**Work to complete**.
In the listing below, find the line that contains "Proof. unfold spend_at." and the line that contains "(** A job keeps". Quote both and every line between them, exactly, and nothing more.

*** Task data ***

(* ===== verification/PlannerFacts.v ===== *)
(** * Facts about the planner

    The checks a plan buys, when planning can fail, and the next wake-up. *)

From S2P Require Import Prelude GoText Cond Evidence Journal Identity Profile Policy Library.
From S2P Require Import Decide Budget Route Scenario Layers Machine MachineFacts Events Planner.

Section facts.
Context `{Unicode} `{Regexp} `{RangeOrder} `{Yaml} `{Calendar}.

(** The parts of a group the planner writes. *)
Definition plan_same (g g' : groupState) : Prop :=
  g' = {| g with gs_confirm := gs_confirm g'; gs_recoverPass := gs_recoverPass g';
                 gs_recoverAt := gs_recoverAt g'; gs_recoverArmed := gs_recoverArmed g';
                 gs_maintainAt := gs_maintainAt g' |}.

#[export] Instance plan_same_preorder : PreOrder plan_same.
Proof.
  split; [by intros [] | intros a b c Hab Hbc]. unfold plan_same in *. rewrite Hbc, Hab. done.
Qed.

#[export] Instance plan_same_symmetric : Symmetric plan_same.
Proof. intros a b Hab. unfold plan_same in *. rewrite Hab. by destruct a. Qed.

Lemma same_groups_refl (o : option groupState) : option_relation plan_same (λ _, False) (λ _, False) o o.
Proof. destruct o as [[]|]; done. Qed.

(** The machine while it is planned for: only what was learned, paid and
    planned changes, and the groups' own plans. *)
Record planned (m m' : machine) : Prop := {
  pl_quiet : m' = {| m with mc_evidence := mc_evidence m'; mc_budget := mc_budget m'; mc_journal := mc_journal m';
                            mc_diagNext := mc_diagNext m'; mc_diagForced := mc_diagForced m'; mc_diagBusy := mc_diagBusy m';
                            mc_dirty := mc_dirty m'; mc_statusDirty := mc_statusDirty m';
                            mc_inflight := mc_inflight m'; mc_lastProbe := mc_lastProbe m'; mc_groups := mc_groups m' |};
  pl_groups : ∀ name, option_relation plan_same (λ _, False) (λ _, False) (mc_groups m !! name) (mc_groups m' !! name);
}.

#[export] Instance planned_preorder : PreOrder planned.
Proof.
  split.
  - intros m. split; [by destruct m|]. intros name. apply same_groups_refl.
  - intros a b c [Hab Ga] [Hbc Gb]. split; [rewrite Hbc, Hab; done|]. intros name.
    specialize (Ga name). specialize (Gb name).
    destruct (mc_groups a !! name), (mc_groups b !! name), (mc_groups c !! name); cbn in *; try done. by etrans.
Qed.

Lemma quiet_planned m m' : quiet m m' → planned m m'.
Proof. intros Hq. split; [by rewrite Hq|]. intros name. rewrite Hq. apply same_groups_refl. Qed.

Lemma put_planned m name g g' : mc_groups m !! name = Some g → plan_same g g' → planned m (put_group m name g').
Proof.
  intros E Hs. split; [done|]. intros n. cbn. destruct (decide (n = name)) as [->|Hn].
  - by rewrite lookup_insert_eq, E.
  - rewrite lookup_insert_ne by done. apply same_groups_refl.
Qed.

Lemma planned_group m m' name : planned m m' → plan_same (group_of m name) (group_of m' name).
Proof.
  intros [_ Hg]. specialize (Hg name). unfold group_of.
  destruct (mc_groups m !! name), (mc_groups m' !! name); cbn in *; done.
Qed.

Lemma planned_key m m' group node : planned m m' → keyOf m' group node = keyOf m group node.
Proof.
  intros [_ Hg]. specialize (Hg group). unfold keyOf.
  destruct (mc_groups m !! group) as [g|], (mc_groups m' !! group) as [g'|]; cbn in *; try done.
  unfold group_key. by rewrite Hg.
Qed.

Lemma planned_driven m m' name : planned m m' →
  driven m' name (group_of m' name) = driven m name (group_of m name).
Proof.
  intros Hp. pose proof (planned_group _ _ name Hp) as Hg. destruct Hp as [Hq _].
  unfold driven, active, paused, is_manual, control_of, idle, tunnelMode. rewrite Hg, Hq. done.
Qed.

(** ** Buying *)

Lemma spend_at_quiet m b l now : quiet m (spend_at m b l now).2.
Proof. unfold spend_at. by destruct (spend _ _ _ _). Qed.

Lemma extras_quiet m p key now : quiet m (extras m p key now).2.
Proof. unfold extras. pose proof (env_at_quiet m now) as Hq. by destruct (env_at m now). Qed.

Lemma extrasDue_quiet m p key now : quiet m (extrasDue m p key now).2.
Proof. unfold extrasDue. pose proof (extras_quiet m p key now) as Hq. by destruct (extras m p key now) as [[? ?] ?]. Qed.

(** A job keeps everything but what rides on it. *)
Definition same_job (j j' : probeJob) : Prop :=
  j' = {| j with jb_Checks := jb_Checks j'; jb_Exit := jb_Exit j' |}.

Lemma attach_checks_frame m job p l now ids :
  quiet m (attach_checks m job p l now ids).2 ∧ same_job job (attach_checks m job p l now ids).1.2.
Proof.
  revert m job. induction ids as [|id ids IH]; intros m job; [by destruct job|]. cbn [attach_checks].
  pose proof (spend_at_quiet m (jb_Bucket job) l now) as Hq. destruct (spend_at _ _ _ _) as [ok m1]. cbn [snd] in Hq.
  destruct ok; [|by destruct job].
  specialize (IH m1 {| job with jb_Checks := <[id := default zero_check (pl_Checks p !! id)]> (jb_Checks job) |}).
  destruct IH as [Hq2 Hj]. split; [by etrans|]. unfold same_job in *. by rewrite Hj.
Qed.

Lemma attachExtras_frame m job p l now :
  quiet m (attachExtras m job p l now).2 ∧ same_job job (attachExtras m job p l now).1.
Proof.
  unfold attachExtras. pose proof (extras_quiet m p (jb_Key job) now) as Hq.
  destruct (extras m p (jb_Key job) now) as [[checks exit] m1]. cbn [snd] in Hq.
  destruct (if is_bucket _ _ then _ else _) as [checks' exit'].
  destruct (attach_checks_frame m1 job p l now checks') as [Hq2 Hj].
  destruct (attach_checks m1 job p l now checks') as [[paid job'] m2]. cbn [fst snd] in *.
  destruct (paid && exit'); [|by split; [etrans|]].
  pose proof (spend_at_quiet m2 (jb_Bucket job') l now) as Hq3. destruct (spend_at _ _ _ _) as [ok m3]. cbn [snd] in Hq3.
  split; [by etrans; [|etrans]|]. destruct ok; [|done]. unfold same_job in *. by rewrite Hj.
Qed.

*** End of Task data ***

**Exercise output**.
Proof. unfold spend_at. by destruct (spend _ _ _ _). Qed.

Lemma extras_quiet m p key now : quiet m (extras m p key now).2.
Proof. unfold extras. pose proof (env_at_quiet m now) as Hq. by destruct (env_at m now). Qed.

Lemma extrasDue_quiet m p key now : quiet m (extrasDue m p key now).2.
Proof. unfold extrasDue. pose proof (extras_quiet m p key now) as Hq. by destruct (extras m p key now) as [[? ?] ?]. Qed.

(** A job keeps everything but what rides on it. *)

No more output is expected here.